PLAZZONI, Francesco.

De Partibus Generationi Inservientibus libri duo… Item ARANTII De Humano Foetu Libellus. Item Gregorii NYMANNI De Vita Foetus in Utero. Dissertatio.

Lugduni Batavorum [Leiden]: Ex Officinâ Felicis Lopez de Haro, .1664

12mo, 3 parts in 1 volume, 4 leaves (including the engraved title), pp. 184; 50 [i.e. 52]; (viii), 84. Separate title-pages to the second and third parts. Contemporary mottled calf, spine gilt in compartments, one corner and head of spine worn, otherwise a nice copy.

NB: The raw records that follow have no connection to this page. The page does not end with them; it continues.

Definition bind `{Collaborators} {A B} (m : M A) (f : A -> M B) : M B :=
  fun s => match m s with
           | Normal a s' => f a s'
           | Raised e s' => Raised e s'
           end.

Definition raise `{Collaborators} {A} (e : Exn) : M A := fun s => Raised e s.

Definition gets `{Collaborators} {A} (f : State -> A) : M A :=
  fun s => Normal (f s) s.

Definition modify `{Collaborators} (f : State -> State) : M unit :=
  fun s => Normal tt (f s).

Declare Scope am_scope.
Delimit Scope am_scope with am.
Notation "x <- m ;; k" := (bind m (fun x => k))
  (at level 100, m at next level, right associativity) : am_scope.
Notation "m ;;; k" := (bind m (fun _ => k))
  (at level 100, right associativity) : am_scope.
Local Open Scope am_scope.

(** The state a computation ends in, however it ends. *)
Definition final `{Collaborators} {A} (r : Result A) : State :=
  match r with Normal _ s => s | Raised _ s => s end.

(** What ends an iteration of a loop: [Next a] goes on to the next
    element with the loop's variables at [a], [Return r] leaves the
    function with [r]. *)
Inductive Flow (A R : Type) : Type :=
| Next (a : A)
| Return (r : R).
Arguments Next {A R} _.
Arguments Return {A R} _.

Section Primitives.
Context `{Collaborators}.

Definition with_store (s : State) (st : Store) (c : Call) : State :=
  mkState st (multikey s) (ready s) (primary s) (failIndexKeyTooLong s)
          (killPending s) (history s ++ [c]).

(** [_btreeState->setMultikey(txn)] *)
Definition setMultikey : M unit :=
  modify (fun s => mkState (store s) true (ready s) (primary s)
                           (failIndexKeyTooLong s) (killPending s)
                           (history s ++ [CallSetMultikey])).

Definition call_insert (key : BSONObj) (loc : RecordId) (dups : bool)
  : M Status :=
  fun s => let '(st, sto) := sdi_insert (store s) key loc dups in
           Normal st (with_store s sto (CallInsert key loc dups)).

(** An [AssertionException] leaves the store as the failed call left it. *)
Definition call_unindex (key : BSONObj) (loc : RecordId) (dups : bool)
  : M unit :=
  fun s => let '(sto, threw) := sdi_unindex (store s) key loc dups in
           let s' := with_store s sto (CallUnindex key loc dups) in
           if threw then Raised AssertionException s' else Normal tt s'.

(** [try { body } catch (AssertionException&) { handler }] *)
Definition try_catch_assertion {A} (body : M A) (handler : M A) : M A :=
  fun s => match body s with
           | Raised AssertionException s' => handler s'
           | r => r
           end.

(** [txn->checkForInterrupt()] *)
Definition checkForInterrupt : M unit :=
  fun s => if killPending s then Raised InterruptedException s
           else Normal tt s.

Definition call_getBulkBuilder (dups : bool) : M unit :=
  modify (fun s => with_store s (sdi_getBulkBuilder (store s) dups)
                              (CallGetBulkBuilder dups)).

Third edition of Plazzoni’s work, published here together with Gregor Nymann’s work on the foetus, and the only seventeenth century edition of Aranzi’s important book on the foetus (see G&M 464, the first edition of 1564). Aranzi believed the maternal and foetal circulations (or blood supplies, since he lived before Harvey) to be separate. He described the ductus arteriosus and ductus venosus of the foetus, and the corpora Arantii in the heart valves. He was the first to delineate the uterus, the foetus, and the placenta in the various stages of development, and was the first to record a pelvic deformity. He also made the first valid pronouncement on pelvic contraction in the history of obstetrics, a clear description of its effect on labour. Plazzoni, who was a contemporary of Spigelius at Padua, is not mentioned by either Cole or Needham. His book, which is quite rare in all its editions, was first published in 1621. Nymann’s work on the foetus is described by Needham (p. 136) as not without interest, and written in a beautiful Latin style. He proposed that the foetus has a life of its own, and that the lungs and heart are not inactive, having their own pulse. Appended to Nymann’s work in this edition is Spigelius’s Epistola de Incerto tempore partus, pp. 61–84.